**Problem details**
Copy each line below exactly.

━━━━━━

(* ===================================================================== *)
(** * [BasicLayer]: the input-layer relation *)
(* ===================================================================== *)








(* ===================================================================== *)
(** * [SoftmaxLayer]: the layer input *)
(* ===================================================================== *)





(* ===================================================================== *)
(** * [SoftmaxLayer.create_structure] *)
(* ===================================================================== *)






Section CreateStructureFacts.
Variable SV : Type.
Variable _tensor_preact :
  BasicLayer Input.t -> tensor3 -> string -> result tensor3.
Variable _get_unnormalized_logprobs : SoftmaxLayer SV -> tensor3 -> result SV.
Variables _get_sample_tensors _get_seqshared_sample_tensors
          _get_shared_sample_tensors :
  SoftmaxLayer SV -> tensor3 -> result (SV * SV).

Local Abbreviation create_structure :=
  (create_structure _tensor_preact _get_unnormalized_logprobs
     _get_sample_tensors _get_seqshared_sample_tensors
     _get_shared_sample_tensors).

Lemma layer_input_nonempty (self : SoftmaxLayer SV) :
  _input_layers self <> [] -> exists li, layer_input self = Ok li.
Proof.
  unfold layer_input. destruct (_input_layers self); [done|].
  intros _. by eexists.
Qed.



(** C4 (amended).  [create_structure] completes only when [exclude_unk]
    is false.  When it is true the method ends with an exception and has
    assigned no attribute, so [output_probs] is not produced; once the
    concatenation of line 65 and the inherited [_tensor_preact] of line 67
    have returned, the exception is the unbound-name error for
    [output_prob] (where one of the two raises, its exception leaves the
    method instead). *)
Theorem create_structure_exclude_unk_raises (self : SoftmaxLayer SV) :
  (exclude_unk (_network self) = true ->
   snd (create_structure self) = self /\
   (exists e, fst (create_structure self) = Raise e) /\
   (forall li pre,
       layer_input self = Ok li ->
       _tensor_preact (base self) li "input" = Ok pre ->
       create_structure self = (Raise (NameError "output_prob"), self))) /\
  (fst (create_structure self) = Ok () ->
   exclude_unk (_network self) = false).
Proof.
  assert (Hraise : exclude_unk (_network self) = true ->
    snd (create_structure self) = self /\
    (exists e, fst (create_structure self) = Raise e) /\
    (forall li pre,
        layer_input self = Ok li ->
        _tensor_preact (base self) li "input" = Ok pre ->
        create_structure self = (Raise (NameError "output_prob"), self))).
  { intros Hunk.
    assert (Hpast : forall li pre,
      layer_input self = Ok li ->
      _tensor_preact (base self) li "input" = Ok pre ->
      create_structure self = (Raise (NameError "output_prob"), self)).
    { intros li pre Hli Hpre. unfold softmaxlayer.create_structure.
      by rewrite Hli, Hpre, Hunk. }
    split; [|split; [|exact Hpast]].
    - destruct (layer_input self) as [li|e] eqn:Hli.
      + destruct (_tensor_preact (base self) li "input") as [pre|e] eqn:Hpre.
        * by rewrite (Hpast li pre).
        * unfold softmaxlayer.create_structure. by rewrite Hli, Hpre.
      + unfold softmaxlayer.create_structure. by rewrite Hli.
    - destruct (layer_input self) as [li|e] eqn:Hli.
      + destruct (_tensor_preact (base self) li "input") as [pre|e] eqn:Hpre.
        * rewrite (Hpast li pre) by done. by eexists.
        * unfold softmaxlayer.create_structure. rewrite Hli, Hpre.
          by eexists.
      + unfold softmaxlayer.create_structure. rewrite Hli. by eexists. }
  split; [exact Hraise|]. intros Hok.
  destruct (exclude_unk (_network self)) eqn:Hunk; [|done].
  destruct (Hraise eq_refl) as (_ & [e He] & _). congruence.
Qed.

(** C7.  After [SoftmaxLayer.__init__] the nine output attributes are all
    [None]; after a call of [create_structure] that completes all nine are
    assigned: [output_probs] and [target_probs], the unnormalized
    log-probabilities returned by [_get_unnormalized_logprobs], and the
    pairs of noise-sample tensors returned by [_get_sample_tensors],
    [_get_seqshared_sample_tensors] and [_get_shared_sample_tensors] for
    the layer input. *)
Theorem output_attributes_assigned :
  (forall (Args rng : Type) super_init _init_weight _init_bias
          (args : Args) (g g' : rng) (self : SoftmaxLayer SV),
      __init__ super_init _init_weight _init_bias args g = Ok (self, g') ->
      output_probs self = None /\ target_probs self = None /\
      unnormalized_logprobs self = None /\
      sample self = None /\ sample_logprobs self = None /\
      seqshared_sample self = None /\
      seqshared_sample_logprobs self = None /\
      shared_sample self = None /\ shared_sample_logprobs self = None) /\
  (forall self : SoftmaxLayer SV,
      fst (create_structure self) = Ok () ->
      exists li u sa sq sh,
        layer_input self = Ok li /\
        (exists s0, _get_unnormalized_logprobs s0 li = Ok u) /\
        (exists s0, _get_sample_tensors s0 li = Ok sa) /\
        (exists s0, _get_seqshared_sample_tensors s0 li = Ok sq) /\
        (exists s0, _get_shared_sample_tensors s0 li = Ok sh) /\
        is_Some (output_probs (snd (create_structure self))) /\
        is_Some (target_probs (snd (create_structure self))) /\
        unnormalized_logprobs (snd (create_structure self)) = Some u /\
        sample (snd (create_structure self)) = Some (fst sa) /\
        sample_logprobs (snd (create_structure self)) = Some (snd sa) /\
        seqshared_sample (snd (create_structure self)) = Some (fst sq) /\
        seqshared_sample_logprobs (snd (create_structure self))
        = Some (snd sq) /\
        shared_sample (snd (create_structure self)) = Some (fst sh) /\
        shared_sample_logprobs (snd (create_structure self))
        = Some (snd sh)).
Proof.
  split.
  - intros Args rng super_init _init_weight _init_bias args g g' self Hinit.
    unfold __init__ in Hinit.
    apply bind_Ok in Hinit as ([[b0 inputs] network] & _ & Hinit).
    apply bind_Ok in Hinit as ([b1 g1] & _ & Hinit).
    apply bind_Ok in Hinit as (b2 & _ & Hinit).
    apply bind_Ok in Hinit as (unk & _ & Hret).
    injection Hret as <- <-. simpl. repeat split.
  - intros self. unfold softmaxlayer.create_structure.
    destruct (layer_input self) as [li|e]; simpl; [|discriminate].
    destruct (_tensor_preact (base self) li "input") as [pre|e]; simpl;
      [|discriminate].
    destruct (exclude_unk (_network self)); simpl; [discriminate|].
    match goal with
    | |- context [_get_unnormalized_logprobs ?s0 li] =>
        destruct (_get_unnormalized_logprobs s0 li) as [u|e] eqn:Hu
    end; simpl; [|discriminate].
    match goal with
    | |- context [_get_sample_tensors ?s0 li] =>
        destruct (_get_sample_tensors s0 li) as [sa|e] eqn:Hsa
    end; simpl; [|discriminate].
    match goal with
    | |- context [_get_seqshared_sample_tensors ?s0 li] =>
        destruct (_get_seqshared_sample_tensors s0 li) as [sq|e] eqn:Hsq
    end; simpl; [|discriminate].
    match goal with
    | |- context [_get_shared_sample_tensors ?s0 li] =>
        destruct (_get_shared_sample_tensors s0 li) as [sh|e] eqn:Hsh
    end; simpl; [|discriminate].
    intros _. exists li, u, sa, sq, sh.
    split; [done|]. split; [by eexists|]. split; [by eexists|].
    split; [by eexists|]. split; [by eexists|].
    split; [by eexists|]. split; [by eexists|]. repeat split.
Qed.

━━━━━━

**Answer to the exercise**
(* ===================================================================== *)
(** * [BasicLayer]: the input-layer relation *)
(* ===================================================================== *)








(* ===================================================================== *)
(** * [SoftmaxLayer]: the layer input *)
(* ===================================================================== *)





(* ===================================================================== *)
(** * [SoftmaxLayer.create_structure] *)
(* ===================================================================== *)






Section CreateStructureFacts.
Variable SV : Type.
Variable _tensor_preact :
  BasicLayer Input.t -> tensor3 -> string -> result tensor3.
Variable _get_unnormalized_logprobs : SoftmaxLayer SV -> tensor3 -> result SV.
Variables _get_sample_tensors _get_seqshared_sample_tensors
          _get_shared_sample_tensors :
  SoftmaxLayer SV -> tensor3 -> result (SV * SV).

Local Abbreviation create_structure :=
  (create_structure _tensor_preact _get_unnormalized_logprobs
     _get_sample_tensors _get_seqshared_sample_tensors
     _get_shared_sample_tensors).

Lemma layer_input_nonempty (self : SoftmaxLayer SV) :
  _input_layers self <> [] -> exists li, layer_input self = Ok li.
Proof.
  unfold layer_input. destruct (_input_layers self); [done|].
  intros _. by eexists.
Qed.



(** C4 (amended).  [create_structure] completes only when [exclude_unk]
    is false.  When it is true the method ends with an exception and has
    assigned no attribute, so [output_probs] is not produced; once the
    concatenation of line 65 and the inherited [_tensor_preact] of line 67
    have returned, the exception is the unbound-name error for
    [output_prob] (where one of the two raises, its exception leaves the
    method instead). *)
Theorem create_structure_exclude_unk_raises (self : SoftmaxLayer SV) :
  (exclude_unk (_network self) = true ->
   snd (create_structure self) = self /\
   (exists e, fst (create_structure self) = Raise e) /\
   (forall li pre,
       layer_input self = Ok li ->
       _tensor_preact (base self) li "input" = Ok pre ->
       create_structure self = (Raise (NameError "output_prob"), self))) /\
  (fst (create_structure self) = Ok () ->
   exclude_unk (_network self) = false).
Proof.
  assert (Hraise : exclude_unk (_network self) = true ->
    snd (create_structure self) = self /\
    (exists e, fst (create_structure self) = Raise e) /\
    (forall li pre,
        layer_input self = Ok li ->
        _tensor_preact (base self) li "input" = Ok pre ->
        create_structure self = (Raise (NameError "output_prob"), self))).
  { intros Hunk.
    assert (Hpast : forall li pre,
      layer_input self = Ok li ->
      _tensor_preact (base self) li "input" = Ok pre ->
      create_structure self = (Raise (NameError "output_prob"), self)).
    { intros li pre Hli Hpre. unfold softmaxlayer.create_structure.
      by rewrite Hli, Hpre, Hunk. }
    split; [|split; [|exact Hpast]].
    - destruct (layer_input self) as [li|e] eqn:Hli.
      + destruct (_tensor_preact (base self) li "input") as [pre|e] eqn:Hpre.
        * by rewrite (Hpast li pre).
        * unfold softmaxlayer.create_structure. by rewrite Hli, Hpre.
      + unfold softmaxlayer.create_structure. by rewrite Hli.
    - destruct (layer_input self) as [li|e] eqn:Hli.
      + destruct (_tensor_preact (base self) li "input") as [pre|e] eqn:Hpre.
        * rewrite (Hpast li pre) by done. by eexists.
        * unfold softmaxlayer.create_structure. rewrite Hli, Hpre.
          by eexists.
      + unfold softmaxlayer.create_structure. rewrite Hli. by eexists. }
  split; [exact Hraise|]. intros Hok.
  destruct (exclude_unk (_network self)) eqn:Hunk; [|done].
  destruct (Hraise eq_refl) as (_ & [e He] & _). congruence.
Qed.

(** C7.  After [SoftmaxLayer.__init__] the nine output attributes are all
    [None]; after a call of [create_structure] that completes all nine are
    assigned: [output_probs] and [target_probs], the unnormalized
    log-probabilities returned by [_get_unnormalized_logprobs], and the
    pairs of noise-sample tensors returned by [_get_sample_tensors],
    [_get_seqshared_sample_tensors] and [_get_shared_sample_tensors] for
    the layer input. *)
Theorem output_attributes_assigned :
  (forall (Args rng : Type) super_init _init_weight _init_bias
          (args : Args) (g g' : rng) (self : SoftmaxLayer SV),
      __init__ super_init _init_weight _init_bias args g = Ok (self, g') ->
      output_probs self = None /\ target_probs self = None /\
      unnormalized_logprobs self = None /\
      sample self = None /\ sample_logprobs self = None /\
      seqshared_sample self = None /\
      seqshared_sample_logprobs self = None /\
      shared_sample self = None /\ shared_sample_logprobs self = None) /\
  (forall self : SoftmaxLayer SV,
      fst (create_structure self) = Ok () ->
      exists li u sa sq sh,
        layer_input self = Ok li /\
        (exists s0, _get_unnormalized_logprobs s0 li = Ok u) /\
        (exists s0, _get_sample_tensors s0 li = Ok sa) /\
        (exists s0, _get_seqshared_sample_tensors s0 li = Ok sq) /\
        (exists s0, _get_shared_sample_tensors s0 li = Ok sh) /\
        is_Some (output_probs (snd (create_structure self))) /\
        is_Some (target_probs (snd (create_structure self))) /\
        unnormalized_logprobs (snd (create_structure self)) = Some u /\
        sample (snd (create_structure self)) = Some (fst sa) /\
        sample_logprobs (snd (create_structure self)) = Some (snd sa) /\
        seqshared_sample (snd (create_structure self)) = Some (fst sq) /\
        seqshared_sample_logprobs (snd (create_structure self))
        = Some (snd sq) /\
        shared_sample (snd (create_structure self)) = Some (fst sh) /\
        shared_sample_logprobs (snd (create_structure self))
        = Some (snd sh)).
Proof.
  split.
  - intros Args rng super_init _init_weight _init_bias args g g' self Hinit.
    unfold __init__ in Hinit.
    apply bind_Ok in Hinit as ([[b0 inputs] network] & _ & Hinit).
    apply bind_Ok in Hinit as ([b1 g1] & _ & Hinit).
    apply bind_Ok in Hinit as (b2 & _ & Hinit).
    apply bind_Ok in Hinit as (unk & _ & Hret).
    injection Hret as <- <-. simpl. repeat split.
  - intros self. unfold softmaxlayer.create_structure.
    destruct (layer_input self) as [li|e]; simpl; [|discriminate].
    destruct (_tensor_preact (base self) li "input") as [pre|e]; simpl;
      [|discriminate].
    destruct (exclude_unk (_network self)); simpl; [discriminate|].
    match goal with
    | |- context [_get_unnormalized_logprobs ?s0 li] =>
        destruct (_get_unnormalized_logprobs s0 li) as [u|e] eqn:Hu
    end; simpl; [|discriminate].
    match goal with
    | |- context [_get_sample_tensors ?s0 li] =>
        destruct (_get_sample_tensors s0 li) as [sa|e] eqn:Hsa
    end; simpl; [|discriminate].
    match goal with
    | |- context [_get_seqshared_sample_tensors ?s0 li] =>
        destruct (_get_seqshared_sample_tensors s0 li) as [sq|e] eqn:Hsq
    end; simpl; [|discriminate].
    match goal with
    | |- context [_get_shared_sample_tensors ?s0 li] =>
        destruct (_get_shared_sample_tensors s0 li) as [sh|e] eqn:Hsh
    end; simpl; [|discriminate].
    intros _. exists li, u, sa, sq, sh.
    split; [done|]. split; [by eexists|]. split; [by eexists|].
    split; [by eexists|]. split; [by eexists|].
    split; [by eexists|]. split; [by eexists|]. repeat split.
Qed.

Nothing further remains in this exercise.